What is expected -> Search the records for lines that contain the word "pose". Copy them all.

Exercise materials ->
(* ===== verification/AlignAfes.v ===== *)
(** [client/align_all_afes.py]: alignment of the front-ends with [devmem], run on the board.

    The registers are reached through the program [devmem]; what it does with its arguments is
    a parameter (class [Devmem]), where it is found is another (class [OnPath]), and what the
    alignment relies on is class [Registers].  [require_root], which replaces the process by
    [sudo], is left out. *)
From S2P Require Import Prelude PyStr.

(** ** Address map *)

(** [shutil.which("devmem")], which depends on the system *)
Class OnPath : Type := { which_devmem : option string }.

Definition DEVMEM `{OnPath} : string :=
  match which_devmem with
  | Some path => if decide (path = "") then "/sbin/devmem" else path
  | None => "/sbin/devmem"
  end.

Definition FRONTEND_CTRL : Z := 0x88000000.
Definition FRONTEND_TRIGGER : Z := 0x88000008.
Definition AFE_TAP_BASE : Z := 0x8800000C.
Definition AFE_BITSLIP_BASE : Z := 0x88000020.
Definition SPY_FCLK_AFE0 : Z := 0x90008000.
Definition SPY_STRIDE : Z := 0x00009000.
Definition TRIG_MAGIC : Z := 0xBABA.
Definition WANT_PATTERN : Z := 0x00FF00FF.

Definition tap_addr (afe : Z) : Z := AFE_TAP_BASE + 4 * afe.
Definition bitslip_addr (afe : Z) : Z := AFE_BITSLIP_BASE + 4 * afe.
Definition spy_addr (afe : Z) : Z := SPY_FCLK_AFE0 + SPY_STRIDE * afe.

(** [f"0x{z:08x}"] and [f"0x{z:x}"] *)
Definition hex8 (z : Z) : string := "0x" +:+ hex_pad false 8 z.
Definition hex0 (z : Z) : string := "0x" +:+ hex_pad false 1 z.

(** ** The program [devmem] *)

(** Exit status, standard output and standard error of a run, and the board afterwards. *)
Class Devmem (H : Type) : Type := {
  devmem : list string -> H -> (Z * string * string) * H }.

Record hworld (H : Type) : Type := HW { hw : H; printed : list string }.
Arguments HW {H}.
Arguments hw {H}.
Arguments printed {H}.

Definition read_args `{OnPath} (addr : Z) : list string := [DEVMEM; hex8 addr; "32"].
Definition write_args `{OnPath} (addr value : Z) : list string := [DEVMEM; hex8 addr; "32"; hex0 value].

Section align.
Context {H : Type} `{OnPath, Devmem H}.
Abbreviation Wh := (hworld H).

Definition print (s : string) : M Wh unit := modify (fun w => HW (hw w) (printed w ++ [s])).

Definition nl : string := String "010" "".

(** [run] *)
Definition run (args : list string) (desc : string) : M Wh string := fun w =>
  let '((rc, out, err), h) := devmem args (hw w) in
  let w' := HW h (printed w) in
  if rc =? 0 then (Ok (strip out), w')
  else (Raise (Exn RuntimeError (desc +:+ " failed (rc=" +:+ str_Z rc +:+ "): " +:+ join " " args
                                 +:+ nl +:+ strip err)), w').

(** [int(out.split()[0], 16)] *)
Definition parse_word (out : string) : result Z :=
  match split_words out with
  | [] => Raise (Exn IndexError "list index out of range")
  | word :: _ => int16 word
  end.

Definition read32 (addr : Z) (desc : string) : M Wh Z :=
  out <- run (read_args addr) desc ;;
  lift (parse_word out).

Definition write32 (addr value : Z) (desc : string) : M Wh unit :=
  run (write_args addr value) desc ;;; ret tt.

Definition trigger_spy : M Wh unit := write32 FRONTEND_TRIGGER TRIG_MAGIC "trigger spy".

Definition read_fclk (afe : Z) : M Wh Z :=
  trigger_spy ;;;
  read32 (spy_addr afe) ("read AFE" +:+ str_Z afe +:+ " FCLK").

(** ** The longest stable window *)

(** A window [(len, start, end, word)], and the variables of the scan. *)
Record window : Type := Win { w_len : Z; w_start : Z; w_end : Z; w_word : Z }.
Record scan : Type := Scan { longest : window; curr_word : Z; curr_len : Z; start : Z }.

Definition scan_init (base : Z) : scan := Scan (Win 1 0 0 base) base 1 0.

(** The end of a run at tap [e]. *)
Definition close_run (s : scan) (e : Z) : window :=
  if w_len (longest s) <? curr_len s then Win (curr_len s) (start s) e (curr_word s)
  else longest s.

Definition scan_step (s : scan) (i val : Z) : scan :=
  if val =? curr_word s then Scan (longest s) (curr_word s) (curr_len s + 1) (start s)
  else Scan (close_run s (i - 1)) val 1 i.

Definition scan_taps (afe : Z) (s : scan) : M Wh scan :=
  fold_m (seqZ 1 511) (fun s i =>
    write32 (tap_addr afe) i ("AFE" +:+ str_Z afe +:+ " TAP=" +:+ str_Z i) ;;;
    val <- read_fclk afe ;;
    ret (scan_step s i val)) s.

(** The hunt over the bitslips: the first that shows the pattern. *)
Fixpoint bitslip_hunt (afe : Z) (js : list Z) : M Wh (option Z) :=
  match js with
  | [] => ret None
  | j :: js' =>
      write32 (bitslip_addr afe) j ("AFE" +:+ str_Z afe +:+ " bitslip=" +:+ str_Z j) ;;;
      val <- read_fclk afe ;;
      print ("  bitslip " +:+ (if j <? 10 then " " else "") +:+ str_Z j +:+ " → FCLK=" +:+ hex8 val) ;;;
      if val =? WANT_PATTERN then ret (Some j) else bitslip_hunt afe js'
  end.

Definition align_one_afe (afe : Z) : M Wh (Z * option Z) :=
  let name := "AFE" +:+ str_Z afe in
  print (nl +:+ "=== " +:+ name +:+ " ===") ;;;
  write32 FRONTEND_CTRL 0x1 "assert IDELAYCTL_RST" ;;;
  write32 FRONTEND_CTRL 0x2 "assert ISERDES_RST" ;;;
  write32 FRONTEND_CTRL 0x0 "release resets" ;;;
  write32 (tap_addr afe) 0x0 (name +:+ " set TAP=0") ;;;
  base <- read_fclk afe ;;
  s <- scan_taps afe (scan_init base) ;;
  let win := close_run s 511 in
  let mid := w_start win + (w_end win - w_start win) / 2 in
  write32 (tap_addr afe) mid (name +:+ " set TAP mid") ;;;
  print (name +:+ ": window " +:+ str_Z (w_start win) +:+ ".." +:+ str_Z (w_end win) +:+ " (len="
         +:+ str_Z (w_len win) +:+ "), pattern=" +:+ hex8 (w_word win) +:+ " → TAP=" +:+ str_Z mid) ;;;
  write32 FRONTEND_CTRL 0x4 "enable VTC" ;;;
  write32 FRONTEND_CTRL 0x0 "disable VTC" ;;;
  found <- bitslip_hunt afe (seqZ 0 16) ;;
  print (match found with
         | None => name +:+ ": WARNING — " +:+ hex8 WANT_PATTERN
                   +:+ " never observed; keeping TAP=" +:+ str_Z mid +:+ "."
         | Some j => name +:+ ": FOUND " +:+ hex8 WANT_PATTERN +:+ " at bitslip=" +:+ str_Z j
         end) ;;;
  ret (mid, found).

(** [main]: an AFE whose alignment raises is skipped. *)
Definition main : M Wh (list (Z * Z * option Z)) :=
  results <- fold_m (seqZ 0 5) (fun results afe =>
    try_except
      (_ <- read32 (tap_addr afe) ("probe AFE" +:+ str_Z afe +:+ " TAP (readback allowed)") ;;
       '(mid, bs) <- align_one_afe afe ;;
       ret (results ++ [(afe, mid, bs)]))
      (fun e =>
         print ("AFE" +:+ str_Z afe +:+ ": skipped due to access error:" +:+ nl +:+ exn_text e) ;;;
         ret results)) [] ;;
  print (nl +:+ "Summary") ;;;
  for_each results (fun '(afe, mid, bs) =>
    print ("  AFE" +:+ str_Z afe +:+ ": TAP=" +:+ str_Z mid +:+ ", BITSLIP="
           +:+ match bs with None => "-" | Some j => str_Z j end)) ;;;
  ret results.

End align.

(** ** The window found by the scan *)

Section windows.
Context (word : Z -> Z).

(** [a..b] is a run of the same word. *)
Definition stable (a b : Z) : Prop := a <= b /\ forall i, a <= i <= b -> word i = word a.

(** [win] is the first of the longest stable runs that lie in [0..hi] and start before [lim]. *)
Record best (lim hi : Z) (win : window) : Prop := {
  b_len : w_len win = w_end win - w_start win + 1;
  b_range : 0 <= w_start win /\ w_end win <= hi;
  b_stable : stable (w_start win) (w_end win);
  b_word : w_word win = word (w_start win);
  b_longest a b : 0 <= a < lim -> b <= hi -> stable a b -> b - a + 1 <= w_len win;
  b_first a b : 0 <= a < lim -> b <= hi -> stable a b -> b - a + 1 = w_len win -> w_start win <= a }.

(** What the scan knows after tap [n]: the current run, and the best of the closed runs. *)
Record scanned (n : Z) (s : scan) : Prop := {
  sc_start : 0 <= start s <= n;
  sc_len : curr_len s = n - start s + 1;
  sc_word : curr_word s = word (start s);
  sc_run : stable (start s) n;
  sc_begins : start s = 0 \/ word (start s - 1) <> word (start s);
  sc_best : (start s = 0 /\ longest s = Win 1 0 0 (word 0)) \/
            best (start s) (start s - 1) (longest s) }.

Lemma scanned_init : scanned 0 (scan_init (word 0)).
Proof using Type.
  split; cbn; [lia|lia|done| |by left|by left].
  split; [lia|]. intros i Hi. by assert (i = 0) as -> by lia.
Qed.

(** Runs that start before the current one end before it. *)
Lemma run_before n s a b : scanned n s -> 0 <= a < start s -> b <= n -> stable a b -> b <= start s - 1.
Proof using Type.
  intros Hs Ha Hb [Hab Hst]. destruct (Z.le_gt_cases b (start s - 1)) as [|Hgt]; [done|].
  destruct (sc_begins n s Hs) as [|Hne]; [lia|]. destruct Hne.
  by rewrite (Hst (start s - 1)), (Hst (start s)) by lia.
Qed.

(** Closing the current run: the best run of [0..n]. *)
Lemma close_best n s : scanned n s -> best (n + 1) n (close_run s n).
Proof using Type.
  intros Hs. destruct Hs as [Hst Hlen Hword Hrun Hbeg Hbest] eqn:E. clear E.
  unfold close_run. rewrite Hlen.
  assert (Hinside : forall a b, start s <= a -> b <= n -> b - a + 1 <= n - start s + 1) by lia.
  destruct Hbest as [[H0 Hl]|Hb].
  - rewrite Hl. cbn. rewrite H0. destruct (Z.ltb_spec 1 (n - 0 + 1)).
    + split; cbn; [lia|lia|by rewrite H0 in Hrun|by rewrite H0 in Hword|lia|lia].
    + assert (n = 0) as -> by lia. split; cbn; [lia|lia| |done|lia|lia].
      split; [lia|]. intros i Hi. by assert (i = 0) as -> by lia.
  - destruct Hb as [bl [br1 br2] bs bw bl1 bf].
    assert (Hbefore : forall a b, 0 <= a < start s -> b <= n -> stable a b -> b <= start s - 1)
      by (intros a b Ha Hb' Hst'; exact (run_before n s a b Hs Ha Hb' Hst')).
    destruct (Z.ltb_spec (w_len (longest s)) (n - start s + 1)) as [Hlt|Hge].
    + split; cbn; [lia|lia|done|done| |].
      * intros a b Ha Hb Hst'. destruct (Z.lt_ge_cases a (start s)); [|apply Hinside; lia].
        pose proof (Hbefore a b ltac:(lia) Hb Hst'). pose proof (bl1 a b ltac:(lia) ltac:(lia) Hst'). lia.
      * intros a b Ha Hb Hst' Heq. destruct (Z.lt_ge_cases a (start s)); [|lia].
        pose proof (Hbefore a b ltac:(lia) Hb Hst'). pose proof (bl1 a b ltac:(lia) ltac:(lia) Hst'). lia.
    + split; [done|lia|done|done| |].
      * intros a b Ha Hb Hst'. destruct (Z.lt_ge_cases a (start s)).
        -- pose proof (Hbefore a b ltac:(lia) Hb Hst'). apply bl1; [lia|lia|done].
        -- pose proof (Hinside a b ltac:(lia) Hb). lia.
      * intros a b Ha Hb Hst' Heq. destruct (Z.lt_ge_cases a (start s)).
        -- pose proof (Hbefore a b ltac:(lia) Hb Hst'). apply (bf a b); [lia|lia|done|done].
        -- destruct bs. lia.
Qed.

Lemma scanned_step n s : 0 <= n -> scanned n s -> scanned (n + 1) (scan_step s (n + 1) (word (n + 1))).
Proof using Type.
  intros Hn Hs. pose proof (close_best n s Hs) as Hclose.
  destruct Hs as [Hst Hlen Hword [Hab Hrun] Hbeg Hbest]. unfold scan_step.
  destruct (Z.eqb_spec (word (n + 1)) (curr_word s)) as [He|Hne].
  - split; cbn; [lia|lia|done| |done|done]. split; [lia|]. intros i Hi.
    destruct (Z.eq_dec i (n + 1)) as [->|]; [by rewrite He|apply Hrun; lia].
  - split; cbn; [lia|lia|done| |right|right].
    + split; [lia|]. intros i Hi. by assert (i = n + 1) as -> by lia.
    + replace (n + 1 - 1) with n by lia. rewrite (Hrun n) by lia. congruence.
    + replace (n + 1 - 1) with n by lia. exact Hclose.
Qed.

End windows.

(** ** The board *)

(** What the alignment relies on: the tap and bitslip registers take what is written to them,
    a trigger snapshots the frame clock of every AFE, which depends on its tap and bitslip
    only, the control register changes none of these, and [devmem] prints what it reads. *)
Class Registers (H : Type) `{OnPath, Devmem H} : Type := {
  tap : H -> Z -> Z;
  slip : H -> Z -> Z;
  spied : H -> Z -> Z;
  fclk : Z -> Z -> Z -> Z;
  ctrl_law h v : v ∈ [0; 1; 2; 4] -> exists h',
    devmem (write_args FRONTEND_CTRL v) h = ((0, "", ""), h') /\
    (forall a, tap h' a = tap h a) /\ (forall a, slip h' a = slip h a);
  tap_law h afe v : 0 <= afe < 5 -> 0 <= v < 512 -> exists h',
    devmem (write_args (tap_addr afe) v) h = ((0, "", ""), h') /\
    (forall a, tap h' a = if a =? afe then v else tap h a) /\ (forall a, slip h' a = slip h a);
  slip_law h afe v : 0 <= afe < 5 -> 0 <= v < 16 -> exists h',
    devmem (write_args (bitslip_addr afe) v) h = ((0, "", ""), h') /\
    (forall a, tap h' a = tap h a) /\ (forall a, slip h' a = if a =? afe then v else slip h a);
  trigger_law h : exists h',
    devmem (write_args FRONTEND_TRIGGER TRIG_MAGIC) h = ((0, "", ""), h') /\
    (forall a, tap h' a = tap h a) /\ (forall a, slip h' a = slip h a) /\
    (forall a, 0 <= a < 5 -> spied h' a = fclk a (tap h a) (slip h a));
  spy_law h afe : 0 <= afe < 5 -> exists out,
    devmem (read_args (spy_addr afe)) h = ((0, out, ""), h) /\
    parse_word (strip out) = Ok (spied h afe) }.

Answer to the exercise ->
        pose proof (Hbefore a b ltac:(lia) Hb Hst'). pose proof (bl1 a b ltac:(lia) ltac:(lia) Hst'). lia.
        pose proof (Hbefore a b ltac:(lia) Hb Hst'). pose proof (bl1 a b ltac:(lia) ltac:(lia) Hst'). lia.
        -- pose proof (Hbefore a b ltac:(lia) Hb Hst'). apply bl1; [lia|lia|done].
        -- pose proof (Hinside a b ltac:(lia) Hb). lia.
        -- pose proof (Hbefore a b ltac:(lia) Hb Hst'). apply (bf a b); [lia|lia|done|done].
  intros Hn Hs. pose proof (close_best n s Hs) as Hclose.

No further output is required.